In my view, this is b*s*. And on many levels:

  • The program of the summit goes completely against these claims. The way I read it, it basically acknowledges that the internet, as is, is a powerful tool for economic growth and for giving back their voices to the people: the summit aims at understanding how to further promote both. I quote: "The Internet has empowered people around the world, most recently and most spectacularly in the Middle East, but also in many other instances.  Are we seeing the emergence of a new society: more open, transparent and free?" Why would there be a discussion around that, with so many powerful and influential people participating, if Sarkozy wants to come back and say: "Right, I was kidding, we're actually going to limit freedom on the internet"?
  • Sarkozy is probably not the best person in the world in terms of PR, but probably not the worst either: it sounds to me that inviting a lot of "credible" internet people (with, by the way, much more  "power" over the media than Sarkozy) just for the purpose of manipulating them all in making it look like that agreed with his "evil" plans would be the worst PR strategy ever. Eric Schmidt and Jeff Bezos - both will be present at the summit - are for instance famous militants for net neutrality and internet freedom: I imagine that if Sarkozy was to make them look like they in fact believe the contrary, they wouldn't exactly give in to that without a fight... And, correct me if I am wrong, but if a PR war of that nature erupts between the French government and Amazon & Google joining forces, I am pretty sure Sarkozy would end up having popularity levels in the low single digits...
  • This leads me to my third argument: there's a presidential election next year in France and Sarkozy is more than likely to run. Not the best timing to fight freedom and controlling the internet. The French are not exactly famous for liking leaders who reduce their freedom :D
All in all, I simply don't see any evil plan in this summit. Call me naive but I am in fact quite bullish about the fact that our governments acknowledge the importance of the internet as a factor of growth (as the founder of an internet startup, this is always nice to hear) and want to think around initiative to further encourage that. As a citizen, I am also quite bullish that governments got the message from the fantastic democratic uprisings that happened in those dictatures recently and that they want to jump on the opportunity to promote a worldwide order of freedom and transparency. If the internet could be used in all dictatures the way it's been used in Tunisia, Egypt, etc., that would be the end of dictatures; something we should all strive for. Again, I might be naive, but I think that's what the summit will be all about.

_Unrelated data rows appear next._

(** A paid result has the effect of committing the deferred one, and it can be committed. *)
Lemma paid_ok w asked asked' sri srd c :
  paid code_of w asked sri srd → evm_ok code_of ben w asked' srd → funded ben w →
  (∀ a, a ∈ asked' → a ∈ asked) → (∀ a, a ∈ asked → is_Some (accounts c !! a)) →
  sr_result sri = sr_result srd ∧ world_eqv (apply_changes (sr_state sri) w) (commit_result ben w srd) ∧
  ∀ a acc, sr_state sri !! a = Some acc → committable code_of c a acc.
Proof.
  intros Hp Hevm Hfu Hsub Hc. pose proof (evm_committable _ _ _ c Hevm (λ a Ha, Hc a (Hsub a Ha))) as Hcom.
  destruct Hp as [-> Hnone|d v Hd Hnone Hben Hv Hcode ->]; unfold commit_result.
  { rewrite Hnone. split_and!; [done|reflexivity|done]. }
  rewrite Hd. simpl. destruct (eo_reward _ _ _ _ _ Hevm _ Hd) as [_ Hpos].
  assert (He : info_is_empty (apply_to d v) = false).
  { apply apply_to_non_empty; [done|]. unfold funded in Hfu. destruct Hv as [i j (Hij & _)|]; simpl in *; [by rewrite Hij|done]. }
  split_and!; [done|by apply touched_account_world|].
  intros a acc [[<- <-]|[_ Ha]]%lookup_insert_Some; [|by apply Hcom].
  split_and!; simpl; [by apply apply_to_code_ok|by intros _; apply Hc|].
  unfold FinalizedAccount_from, is_empty. simpl. by rewrite He.
Qed.

(** ** What revm promises of sequential execution *)

Context (evm_of : TxId → Evm E) (body : TxId → Body E) (disabled : bool) (txs : list TxEnv).
Abbreviation serial := (serial_run code_of w1 bh).

(** The sequential configuration keeps the nonce check. A run that it lets through, over a
    database that may leave code out, has a sender with the expected nonce and is a run of the
    speculative configuration, up to the code it loaded; its journal is as promised. *)
Definition sequential_revm : Prop := ∀ i tx w asked sr,
  txs !! i = Some tx → plain_run code_of w1 bh w (body_then (body i) (settle Deferred)) asked (Ok sr) →
  (disabled = false → tx_nonce tx = nonce_of (w_account w (caller tx))) ∧ evm_ok code_of ben w asked sr ∧
  ∃ asked' sr', serial w (evm_of i) asked' sr' ∧ sr_result sr' = sr_result sr ∧
    world_eqv (commit_result ben w sr') (commit_result ben w sr).

(** revm finds transaction [i] invalid over [w]. *)
Definition refuses (i : TxId) (w : World) (e : InvalidTransaction) : Prop :=
  ∃ asked, plain_run code_of w1 bh w (body_then (body i) (settle Immediate)) asked (Err (Transaction e)).

(** One transaction of the replay over a state that holds [w]: it only reads; a result is that
    of the execution over [w] whose sender has the expected nonce, and its journal, of accounts
    that were loaded, makes the changes of that execution, reward included. *)
Lemma transact_one_ok i tx st w out state st' :
  sequential_revm → txs !! i = Some tx → funded ben w → rep st w → hashes_ok bh st →
  transact_one body i tx st = (out, state, st') →
  rep st' w ∧ hashes_ok bh st' ∧
  match out with
  | Ok res => (disabled = false → tx_nonce tx = nonce_of (w_account w (caller tx))) ∧
      ∃ asked sr, serial w (evm_of i) asked sr ∧ sr_result sr = res ∧
        world_eqv (apply_changes state w) (commit_result ben w sr) ∧
        ∀ a acc, state !! a = Some acc → committable code_of (cache st') a acc
  | Err (Transaction e) => refuses i w e
  | Err _ => True
  end.
Proof.
  intros Hrevm Htx Hfu Hst Hha. unfold transact_one.
  destruct (evm_exec _ st) as [r st1] eqn:Hex.
  destruct (evm_exec_ok _ _ _ _ _ Hst Hha Hex) as (Hst1 & Hha1 & _ & Hr).
  destruct r as [sri|e]; intros [= <- <- <-]; (split; [done|split; [done|]]).
  - destruct Hr as [[d ?]|(asked & Hrun & Hc)]; [done|].
    apply immediate_paid in Hrun as (asked' & srd & Hd & Hsub & Hp).
    destruct (Hrevm _ _ _ _ _ Htx Hd) as (Hn & Hevm & asked2 & sr & Hser & Hres & Heqv).
    destruct (paid_ok _ _ _ _ _ _ Hp Hevm Hfu Hsub Hc) as (Hres' & Heqv' & Hcom).
    split; [done|]. exists asked2, sr. split_and!; [done|congruence| |done]. etrans; [exact Heqv'|]. by symmetry.
  - destruct e as [e|d|msg|code]; [|done..]. destruct Hr as [[d ?]|(asked & Hrun & _)]; [done|]. by exists asked.
Qed.

End sequential.
End settlement.

(** ** An instance *)

(** An account of the journal after a credit: the checked addition, and a touch. *)
Definition credited `{!Revm} (r : DeferredBeneficiaryReward) (acc : Account) : Account :=
  mkAccount true (is_selfdestructed acc) (is_created acc) (apply_to r (Some (acc_info acc))) (acc_storage acc).

(** The reward as a credit of the journal account, which is loaded when it is not there. *)
Definition example_reward `{!Revm} {E} (ben : Address) (u : Unsettled) : Evm E :=
  match from_gas (un_context u) (un_gas u) with
  | None => ended u (un_state u)
  | Some r =>
    let r := mkDeferred (reward_amount r) in
    match un_state u !! ben with
    | Some acc => ended u (<[ben := credited r acc]> (un_state u))
    | None => EvmBasic ben (λ v, ended u (<[ben := touched_account (apply_to r v)]> (un_state u)))
    end
  end.

Lemma example_reward_laws `{!Revm} {E} (ben : Address) : reward_laws (E:=E) ben (example_reward ben).
Proof.
  unfold example_reward. split.
  - by intros u ->.
  - by intros u r -> _ ->.
  - intros u. destruct (from_gas _ _); [destruct (un_state u !! ben)|]; simpl; eauto.
Qed.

And if, in fact, Sarkozy was indeed trying to control the internet, etc. rest assured that I would try to raise my very modest voice at the summit against it :-)

1 comment:

  1. I think you make some very good points.

    My personal view is that Sarkozy doesn't really get the internet but he gets that online entrepreneurs are good for France and that the net can really help push the country forward, and if a leader wants to engage with experienced online businesses in such a way then that can only be a good thing.

    The anti-camp are fearful of the fact that Sarkozy & most politicians don’t understand the game changing nature of the web for business and that offline concepts can not be applied to this medium. Counteracting the lobbying of those interest groups that would like to restrict access and online liberty seems to me to be a good thing, and I guess that if anyone can help promote the idea that online freedom and net neutrality are important for the future of the web, and therefore for the future of web business, then it is companies like Google & Wikipedia who have founded their entire business on these concepts.

    Simply boycotting seems naïve and absurd. Many leaders know that the net is a positive thing for business but don’t understand that it also changes the game. Engaging in conversation can only be a good thing, and it’s not as if this conference is about Sarkozy lecturing everyone for 2 days.

    I do think that Sarkozy has demonstrated a lack of understanding when it comes to online and that is what people are afraid of. He tends to approach digital from a very backwards viewpoint (probably due to France’s creative industry and powerful media lobbying groups) but dialogue and debate are good things rather than something to be worried about, that is after all what the net is all about.